To run app locally, run yarn start in app root directory. react-scripts will start web server in the development mode at http://localhost:3000 (or first next free port).

All the Auth functionality such as Sign-up, Login, Reset password etc. requires a backend app. You can either write your own or use the Node API Starter which works with React Starter out of the box.

Build app

To build the app for production, run yarn build in app root directory. Your app is then ready to be deployed! See the create-react-app Deployment docs for more information.

Test app

Run yarn test to launch the test runner in the interactive watch mode. See create-react-app Tests docs for more information.

Project structure

-| .github/: GitHub workflows for CI/CD
-| public/: Public assets
-| src/
 |--| app/: Main application (framework) files.
 |--| common/: Base components, services, utils, rules, enums etc. used in the whole app.
 |--| features/: Features bundled into separate modules including components, screens, ducks, apis etc.
 |--| index.tsx: application entry file
-| storybook/: Storybook configuration and addons.

Prettier

This project uses Prettier, an opinionated code formatter. In order to format code manually, run yarn format in app root directory. All the code is also formatted automatically on pre-commit hook. There is also yarn format-check for CI purposes to check if code is formatted properly.

ESLint

Project comes with ESLint configured. It helps you prevent common errors.

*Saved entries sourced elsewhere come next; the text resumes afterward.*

(* ===== verification/Accounting.v ===== *)
(** * Accounting of requests

    Models the state that a request carries ([src/state/state.go]: pooled maps), the
    labels and counters of requests ([src/metric/requests.go], [host.go], [rejected.go],
    [cache.go], [backendconns.go], [trust.go] and on the edge [src/edge/requests.go] and
    [metrics.go]) and the edge's wrappers around the response cache
    ([src/edge/cachestatus.go], [cacheegress.go], [cachetotal.go]).

    A metric vector is a finite map from label values to a number.  A wrapper of a
    [ResponseWriter] acts on what [net/http] has of a response: the interim heads, the
    final head, which is the first one that is not interim, and the body. *)

From S2P Require Import Prelude GoString GoTime GoURL.
(* ===== verification/Programs.v ===== *)
(** * The programs

    Models what the three programs decide before they serve, and the order in which they
    mount their middlewares: [src/cmd/edge-proxy/main.go] (Module [EdgeProxy]),
    [src/cmd/edge-controlplane/main.go] (Module [ControlPlane]) and
    [src/cmd/parapet-ingress-controller/main.go] (Module [Core]).

    The environment, the files and the host name are arguments.  A start is a [result]: a
    refusal (the program exits with 1), or what it goes on with.  A middleware on the way
    in either passes a request on or answers it; [reach] is the request that a stage of a
    chain gets.  What the stages do is in the files of their components; the ones that
    write a header here are definitions, the others are an argument of the chain. *)

From S2P Require Import Prelude GoString GoTime GoURL Certs Trust TrustCIDR EdgeStores Signer EdgeServer EdgeRules CpClient Revoke.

There are multiple ways how to run ESLint.

  • CLI: yarn lint
  • in browser console while developing (after running yarn start)
  • it runs automatically on pre-commit hook
  • in IDE if supported (Visual Studio Code supports reports)

Storybook

We suggest developing components in isolation. For this reason, project comes with Storybook pre-configured.

To run separated development environment, run yarn storybook which will start dedicated web server at http://localhost:9009.

To build static storybook, run yarn storybook:build. This creates a static webpage which you can deploy and showcase your components to others.

More information about supported features can be found in Storybook's Github repository

i18n

Running yarn extract-translations will update alphabetically sorted JSON files with key-translations pairs. It will use default messages for keys without explicit translations.

Analysing production JS bundle

Project comes with the source-map-explorer which analyzes the production JS bundle. To use it just run yarn analyze.

Updating dependencies

Project comes with the default Renovate config renovate.json. It takes care of automated dependency updates and it's free for open-source projects. More about how to configure here.

CI/CD

This project is using GitHub's Actions to run integration tests on each PR and Master branch. It includes running eslint, prettier, tests and building the app. PR becomes mergable only if it passes. We also show badge on top of README.md to show Master branch status. If you don't use GitHub you can remove the .github folder, otherwise follow these steps to configure your GitHub repository:

  1. Go to Settings -> Branches -> Add rule
    • Apply to your master branch
    • Require status checks to pass before merging
    • Select build checks being run in CI.yml
  2. Update path to your repository (eg. Kamahl19/react-starter) and name of the branch for CI badge in README.md

This project is using Netlify to deploy each PR and Master branch automatically. If you don't use Netlify you can remove the netlify.toml file, otherwise follow these steps to setup Netlify:

  1. Follow Netlify's instructions
  2. Update Netlify status badge in README.md according to these instructions

More Docs & Guides

This project is built on top of create-react-app with many more usefull guides.

License

This is open source software licensed as MIT.